(18)粉砕する付け焼刃
「それでは、私達の紹介は終わりましたし、今度は是非アリステア様のお話をお伺いしたいのですが」
そう話を切り出したレオノーラに、アリステアは満面の笑みで頷いた。
「はい! 何でも聞いて下さい!」
(レオノーラ様ってとっても良い人! 自分に関する事だったら、何でも答えられるもの。これなら、話題についていけない事なんて無いわ。だって私が、話題そのものなんだものね!)
これまで見当違いの知識を披露して引かれたり、次々目まぐるしく変わる話題に全くついて行けず、殆ど会話に入れなかった彼女は嬉しくなった。そんな彼女に、レオノーラが落ち着き払って尋ねる。
「それでは、ミンティア子爵領の特産品は何ですの?」
「……え?」
まさかそんな事を聞かれるとは予想だにしていなかったアリステアは固まったが、レオノーラは穏やかに問いを重ねた。
「ミンティア子爵家など、これまで全く耳にした事がないお名前でしたので。因みに領地の館がある街は、何という名前ですの? それを聞いたら特産品なども、思い出すかもしれませんが」
「いえ、それは……」
すると他の生徒達も、先を争う様に質問を繰り出す。
「そうですわね。特産品などは大抵中心となる街で収集して、売り出したり宣伝するものですし」
「因みにご領地は、海沿いですか? 山沿いですか? それとも街道沿いですか? 王都からの距離すら分からないもので、この機会に教えて下さいませ」
「良く産出される農作物や、作り出されている工芸品なども興味がありますわね」
「どれ位の規模の街があって、どれ位の領民がいらっしゃるの?」
「あ、あの……。それは……」
「どうかなさいました?」
狼狽しているアリステアに、レオノーラが怪訝な表情で尋ねたが、そこでグラディクトが机を拳で乱暴に叩きながら怒鳴りつけた。

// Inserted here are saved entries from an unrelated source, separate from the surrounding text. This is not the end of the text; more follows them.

(** ** Rows at or below a threshold around the first step *)
















(** * The claims *)

(** C1. One call of [diffuser] gives every interior cell [(i,j)],
    [1 <= i <= nx-2] and [1 <= j <= ny-2], the explicit five-point update
    computed from the previous-state array alone: this is what the stencil
    assignment writes, before the boundary loop runs, and what the array
    holds when the call returns, both in [u] and in the returned copy. *)
Theorem diffuser_interior_update (a b : loc) (prev u : grid) (s : state) :
  heap s !! a = Some prev → heap s !! b = Some u → shaped prev → shaped u →
  ∃ (c : loc) (s' : state) (next : grid),
    diffuser a b s = Some ((c, b), s')
    ∧ heap s' !! b = Some next ∧ heap s' !! c = Some next
    ∧ ∀ i j, (1 ≤ i ≤ nx - 2)%nat → (1 ≤ j ≤ ny - 2)%nat →
        let update :=
          cell prev i j
          + K * dt * ((cell prev (i + 1) j - 2 * cell prev i j + cell prev (i - 1) j) / dx2
                      + (cell prev i (j + 1) - 2 * cell prev i j + cell prev i (j - 1)) / dy2)
        in cell (stencil prev u) i j = update ∧ cell next i j = update.
Proof.
  intros Ha Hb Sp Su.
  destruct (diffuser_spec a b prev u s Ha Hb) as (c & s' & Hrun & _ & Hc & Hb' & _).
  exists c, s', (diffuse prev u). split; [done|]. split; [done|]. split; [done|].
  intros i j Hi Hj update.
  assert (pinned i j = false) as Hpin.
  { apply not_true_is_false. rewrite pinned_true. unfold nx, ny in *. lia. }
  rewrite cell_diffuse, cell_stencil, Hpin by (done || unfold nx, ny in *; lia).
  by rewrite bool_decide_true by done.
Qed.
Definition urljoin (base url : str) : outcome str :=
  if PyStr.is_empty base then Return url
  else if PyStr.is_empty url then Return base
  else
    b <- urlparse6 base [] ;;
    u <- urlparse6 url (p_scheme b) ;;
    if negb (PyStr.eqb (p_scheme u) (p_scheme b))
       || negb (mem (p_scheme u) uses_relative)
    then Return url
    else if mem (p_scheme u) uses_netloc && nonempty (p_netloc u)
    then Return (urlunparse u)
    else
      let netloc := if mem (p_scheme u) uses_netloc then p_netloc b
                    else p_netloc u in
      if PyStr.is_empty (p_path u) && PyStr.is_empty (p_params u) then
        Return (urlunparse
          {| p_scheme := p_scheme u; p_netloc := netloc;
             p_path := p_path b; p_params := p_params b;
             p_query := if PyStr.is_empty (p_query u) then p_query b
                        else p_query u;
             p_fragment := p_fragment u |})
      else
        let base_parts := PyStr.split "/" (p_path b) in
        let base_parts :=
          if nonempty (last base_parts []) then removelast base_parts
          else base_parts in
        let segments :=
          if PyStr.startswith (p_path u) (txt "/")
          then PyStr.split "/" (p_path u)
          else filter_inner (base_parts ++ PyStr.split "/" (p_path u)) in
        let resolved_path := resolve_segments [] segments in
        let resolved_path :=
          if is_dot (last segments []) || is_dotdot (last segments [])
          then resolved_path ++ [[]] else resolved_path in
        let joined := PyStr.join (txt "/") resolved_path in
        Return (urlunparse
          {| p_scheme := p_scheme u; p_netloc := netloc;
             p_path := if PyStr.is_empty joined then txt "/" else joined;
             p_params := p_params u; p_query := p_query u;
             p_fragment := p_fragment u |}).

(** [urlparse(url)], reduced to the fields the program reads. *)
Definition urlparse (url : str) : outcome ParseResult :=
  p <- urlparse6 url [] ;;
  Return {| netloc := p_netloc p; path := p_path p |}.
(** Frames one after the other, from any handler that waits for a start
    marker. *)
Lemma feed_frames (payloads : list (list Z)) :
  forall h : ProtocolHandler,
    table_ok h -> current_state h = ST_STX ->
    length (dados h) = Z.to_nat MAX_DATA_SIZE ->
    Forall (fun p => (1 <= length p <= 255)%nat) payloads ->
    count_code PROTOCOL_SUCCESS (outcomes h (concat (map frame_bytes payloads)))
    = length payloads
    /\ count_code PROTOCOL_ERROR
         (outcomes h (concat (map frame_bytes payloads))) = 0%nat
    /\ current_state (feed h (concat (map frame_bytes payloads))) = ST_STX
    /\ table_ok (feed h (concat (map frame_bytes payloads)))
    /\ length (dados (feed h (concat (map frame_bytes payloads))))
       = Z.to_nat MAX_DATA_SIZE.
Proof.
  induction payloads as [|p ps IH]; intros h Ht Hs Hl Hall.
  - repeat split; assumption.
  - inversion Hall as [|? ? Hp Hps]; subst.
    destruct (feed_frame p h Ht Hs Hp)
      as (Ho & Hs1 & Ht1 & Hm1 & Hq1 & Hd1 & Hl1 & _);
      [rewrite Hl; unfold MAX_DATA_SIZE; lia|].
    destruct (IH (feed h (frame_bytes p)) Ht1 Hs1)
      as (Hc & He & Hs2 & Ht2 & Hl2);
      [rewrite Hl1; exact Hl | exact Hps |].
    cbn [map concat]. rewrite outcomes_app, feed_app, Ho, !count_code_app.
    rewrite !count_code_replicate_ne by discriminate.
    rewrite Hc, He. repeat split; assumption.
Qed.

(** X6.  Any number of valid frames sent back to back into a freshly
    initialised parser are all accepted, with no call of
    [protocol_reset] in between: as many [PROTOCOL_SUCCESS] as frames,
    no [PROTOCOL_ERROR], and the handler ends up holding the payload of
    the last frame. *)
Theorem back_to_back_frames (payloads : list (list Z)) (p : list Z) :
  Forall (fun p => (1 <= length p <= 255)%nat) (payloads ++ [p]) ->
  count_code PROTOCOL_SUCCESS
    (outcomes handler_init (concat (map frame_bytes (payloads ++ [p]))))
  = S (length payloads)
  /\ count_code PROTOCOL_ERROR
       (outcomes handler_init (concat (map frame_bytes (payloads ++ [p]))))
     = 0%nat
  /\ protocol_message_ready
       (Some (feed handler_init (concat (map frame_bytes (payloads ++ [p])))))
     = true
  /\ protocol_get_data_count
       (Some (feed handler_init (concat (map frame_bytes (payloads ++ [p])))))
     = Z.of_nat (length p)
  /\ take (length p)
          (dados (feed handler_init
                    (concat (map frame_bytes (payloads ++ [p]))))) = p.
Proof.
  intros Hall.
  destruct (feed_frames (payloads ++ [p]) handler_init eq_refl eq_refl
              eq_refl Hall) as (Hc & He & _).
  apply Forall_app in Hall as [Hps Hp].
  inversion Hp as [|? ? Hlen _]; subst.
  destruct (feed_frames payloads handler_init eq_refl eq_refl eq_refl Hps)
    as (_ & _ & Hs & Ht & Hl).
  destruct (feed_frame p (feed handler_init (concat (map frame_bytes payloads)))
              Ht Hs Hlen) as (_ & _ & _ & Hm & Hq & Hd & _);
    [rewrite Hl; unfold MAX_DATA_SIZE; lia|].
  split; [rewrite Hc, length_app; simpl; lia|]. split; [exact He|].
  assert (Hcat : concat (map frame_bytes (payloads ++ [p]))
                 = concat (map frame_bytes payloads) ++ frame_bytes p).
  { rewrite map_app, concat_app. cbn [map concat]. rewrite app_nil_r.
    reflexivity. }
  rewrite Hcat, feed_app.
  cbn [protocol_message_ready protocol_get_data_count].
  repeat split; assumption.
Qed.
Fixpoint rstrip (s : string) : string :=
  match s with
  | EmptyString => EmptyString
  | String c s' =>
      match rstrip s' with
      | EmptyString => if is_space c then EmptyString else String c EmptyString
      | r => String c r
      end
  end.

(** [helpers.sanitise_string] *)
Definition sanitise_string (s : string) : string :=
  rstrip (replace_double_underscore (re_sub_underscore s)).

(** One entry of a [pd.DatetimeIndex]. *)
Record timestamp : Type := {
  day_of_year : nat;
  hour : nat;
  instant : Z;
}.

Definition nunique (l : list nat) : nat := length (nodup Nat.eq_dec l).

Fixpoint is_monotonic_increasing (l : list Z) : bool :=
  match l with
  | [] => true
  | a :: l' =>
      match l' with
      | [] => true
      | b :: _ => (a <=? b)%Z && is_monotonic_increasing l'
      end
  end.

(** [helpers.validate_timeseries] on a [pd.Series] that has a datetime
    index (the two [isinstance] checks hold). *)
Definition validate_timeseries (index : list timestamp)
    (is_annual is_hourly is_contiguous : bool) : result unit :=
  if is_annual
     && (negb (nunique (map day_of_year index) =? 365)%nat
         || negb (nunique (map day_of_year index) =? 366)%nat)
  then Raise ValueError
  else if is_hourly && negb (nunique (map hour index) =? 24)%nat
  then Raise ValueError
  else if is_contiguous && negb (is_monotonic_increasing (map instant index))
  then Raise ValueError
  else Ok tt.

Section Collections.

(** [ladybug.psychrometrics.wet_bulb_from_db_rh], a library function. *)
Variable wet_bulb_from_db_rh : Q -> Q -> Q -> Q.

(** [helpers.evaporative_cooling_effect_collection] on the hourly values
    of the dry-bulb temperature, the relative humidity and the station
    pressure of the weather file. *)
Definition evaporative_cooling_effect_collection
    (dry_bulb_temperature relative_humidity atmospheric_station_pressure : list Q)
    (evaporative_cooling_effectiveness : Q) : result (list Q * list Q) :=
  if Qgtb evaporative_cooling_effectiveness 1
     || Qltb evaporative_cooling_effectiveness 0
  then Raise ValueError
  else
    let hours :=
      combine dry_bulb_temperature
        (combine relative_humidity atmospheric_station_pressure) in
    let wbt :=
      map (fun x => wet_bulb_from_db_rh (fst x) (fst (snd x)) (snd (snd x))) hours in
    let dbt :=
      map (fun x => fst x - (fst x - snd x) * evaporative_cooling_effectiveness)
          (combine dry_bulb_temperature wbt) in
    let rh :=
      map (fun r => r * (1 - evaporative_cooling_effectiveness)
                    + evaporative_cooling_effectiveness * 100)
          relative_humidity in
    Ok (dbt, rh).

End Collections.

End helpers.

(** ** Typologies ([external_comfort/typology.py]) *)
Module Typology.

(** What [_sky_visibility] reads of a [Shelter]: the share of the sky it
    occludes ([Shelter.sky_occluded]) and its porosity. *)
Record shelter : Type := {
  sky_occluded : Q;
  porosity : Q;
}.

(** One turn of the loop of [_sky_visibility] on the pair
    [(unsheltered_proportion, sheltered_proportion)]. *)
Definition sky_visibility_step (acc : Q * Q) (s : shelter) : Q * Q :=
  let occ := sky_occluded s in
  (fst acc - occ, snd acc + occ * porosity s).

(** [TypologyResult._sky_visibility] *)
Definition _sky_visibility (shelters : list shelter) : Q :=
  let acc := fold_left sky_visibility_step shelters (1, 0) in
  snd acc + fst acc.

End Typology.

(** ** The simulation directory and the accessors that cache in it *)

Inductive file : Type :=
| Hdf (df : frame)
| Npy (a : list (list Q))
| Json (text : string).

(** The files of the simulation directory that the accessors below read
    and write, by name, and the warnings issued so far. *)
Record world : Type := {
  files : gmap string file;
  warnings_log : list string;
}.

(** A computation that reads and writes the world and may raise. *)
Definition comp (A : Type) : Type := world -> result A * world.

Definition ret {A : Type} (a : A) : comp A := fun w => (Ok a, w).
Definition raise {A : Type} (e : exn) : comp A := fun w => (Raise e, w).
Definition lift {A : Type} (r : result A) : comp A := fun w => (r, w).

Definition bindc {A B : Type} (c : comp A) (k : A -> comp B) : comp B :=
  fun w =>
    match c w with
    | (Ok a, w') => k a w'
    | (Raise e, w') => (Raise e, w')
    end.

Notation "'let!' x ':=' c 'in' k" := (bindc c (fun x => k))
  (at level 10, x name, c at level 100, k at level 200).

Fixpoint traversec {A B : Type} (f : A -> comp B) (l : list A) : comp (list B) :=
  match l with
  | [] => ret []
  | a :: l' => let! b := f a in let! bs := traversec f l' in ret (b :: bs)
  end.

Definition path_exists (path : string) : comp bool :=
  fun w => (Ok (bool_decide (is_Some (files w !! path))), w).

Definition write_file (path : string) (f : file) : comp unit :=
  fun w => (Ok tt, {| files := <[path := f]> (files w); warnings_log := warnings_log w |}).

Definition read_hdf (path : string) : comp frame :=
  fun w =>
    match files w !! path with
    | Some (Hdf df) => (Ok df, w)
    | Some _ => (Raise ValueError, w)
    | None => (Raise FileNotFoundError, w)
    end.

Definition to_hdf (path : string) (df : frame) : comp unit := write_file path (Hdf df).

Definition np_load (path : string) : comp (list (list Q)) :=
  fun w =>
    match files w !! path with
    | Some (Npy a) => (Ok a, w)
    | Some _ => (Raise ValueError, w)
    | None => (Raise FileNotFoundError, w)
    end.

Definition np_save (path : string) (a : list (list Q)) : comp unit :=
  write_file path (Npy a).

Definition warnings_warn (message : string) : comp unit :=
  fun w => (Ok tt, {| files := files w; warnings_log := warnings_log w ++ [message] |}).

(** The number of columns of a frame, [len(df.values.T)]. *)
Definition ncols (df : frame) : nat := length (hd [] df).

(** [pd.DataFrame(data, index=like.index, columns=like.columns)]: the data
    must have the shape of the labels. *)
Definition DataFrame (data : list (list Q)) (like : frame) : result frame :=
  if (length data =? length like)%nat
     && forallb (fun row => (length row =? ncols like)%nat) data
  then Ok (map (map Some) data)
  else Raise ValueError.

(** The same constructor on an array that may hold NaN. *)
Definition DataFrame_cells (data : frame) (like : frame) : result frame :=
  if (length data =? length like)%nat
     && forallb (fun row => (length row =? ncols like)%nat) data
  then Ok data
  else Raise ValueError.

Module Spatial.
Import Moisture.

「お前達、いい加減にしろ! 先程からアリステアを無視して話を進めた上、彼女が答えられない質問をするなど、底意地が悪いぞ!」
しかしその非難の声を、レオノーラは如何にも心外そうに受け流す。
「あら……。別にこちらが話から締め出した訳ではなく、彼女が参加して来られなかっただけですわ。それに仮にも貴族であるならば、自家の領地に関して精通しているのは当然です。私達は親切心から、彼女が一番話しやすい話題を振ったつもりですのよ? どうして責められなければならないのか、理解に苦しみます」
「お前達……」
尚も言い募ろうとしたグラディクトだったが、そんな彼を無視してレオノーラが静かに立ち上がった。
「アイリーゼ様、また機会が有ったらお会いしましょう。そんな機会が有るかどうかは分かりませんが」
明らかにわざと名前を間違えて挨拶してきたレオノーラに、アリステアは困惑しながら訂正しようとしたが、他の女生徒達もレオノーラに倣って次々に席を立った。
「え? あの、レオノーラ様。私の名前はアリステ」
「アナベル様、今日は大変楽しく過ごさせていただきましたわ」
「いえ、私はアリス」
「本当にアーリア様は天真爛漫な方でいらっしゃいますのね。羨ましい位」
「ですから、私の名前はアーリアなどでは」
「殿下の覚えも良いようで、アルゼーナ様は幸運の持ち主でいらっしゃいますのね」
「あのっ! ちゃんと名前を」
「貴様ら、彼女の名前は」
「それでは失礼致します、アーレイア様」
「……っ!」
そんな調子で、その場全員が意図的に彼女を他の名前で呼びながら挨拶を済ませ、何事も無かったかのように引き上げて行った。それは彼女の名前を覚える価値も無いとの無言の意思表示であり、さすがにそれが分からないグラディクトではなく、憤怒の形相になる。
「あの女狐ども! アリステアの名前すら、きちんと言わずに立ち去るとは!」
怒りに任せてグラディクトが悪態を吐いていると、アリステアが気落ちした風情で彼に謝ってくる。
「すみません、グラディクト様……。私、領地には殆ど連れて行って貰った事がなくて……。それにそんなに広くも賑やかな所でも無かった筈ですし、特産品なんか有るかどうかも分からなくて……」
そう言って涙ぐんだ彼女を、グラディクトは何とか怒りを抑え込みながら慰めた。
「気にするな。アリステアの境遇なら、仕方のない事だ」
「グラディクト様……」
(どいつもこいつも、エセリアに媚びへつらって、アリステアに恥をかかせるとは……。やはり諸悪の根元のあいつだけは許せん!)
そして今回のレオノーラの行為も、エセリアが裏で糸を引いていると思い込んだ彼は、彼女を追い落とす事に、これまで以上の執念を燃やす事となるのだった。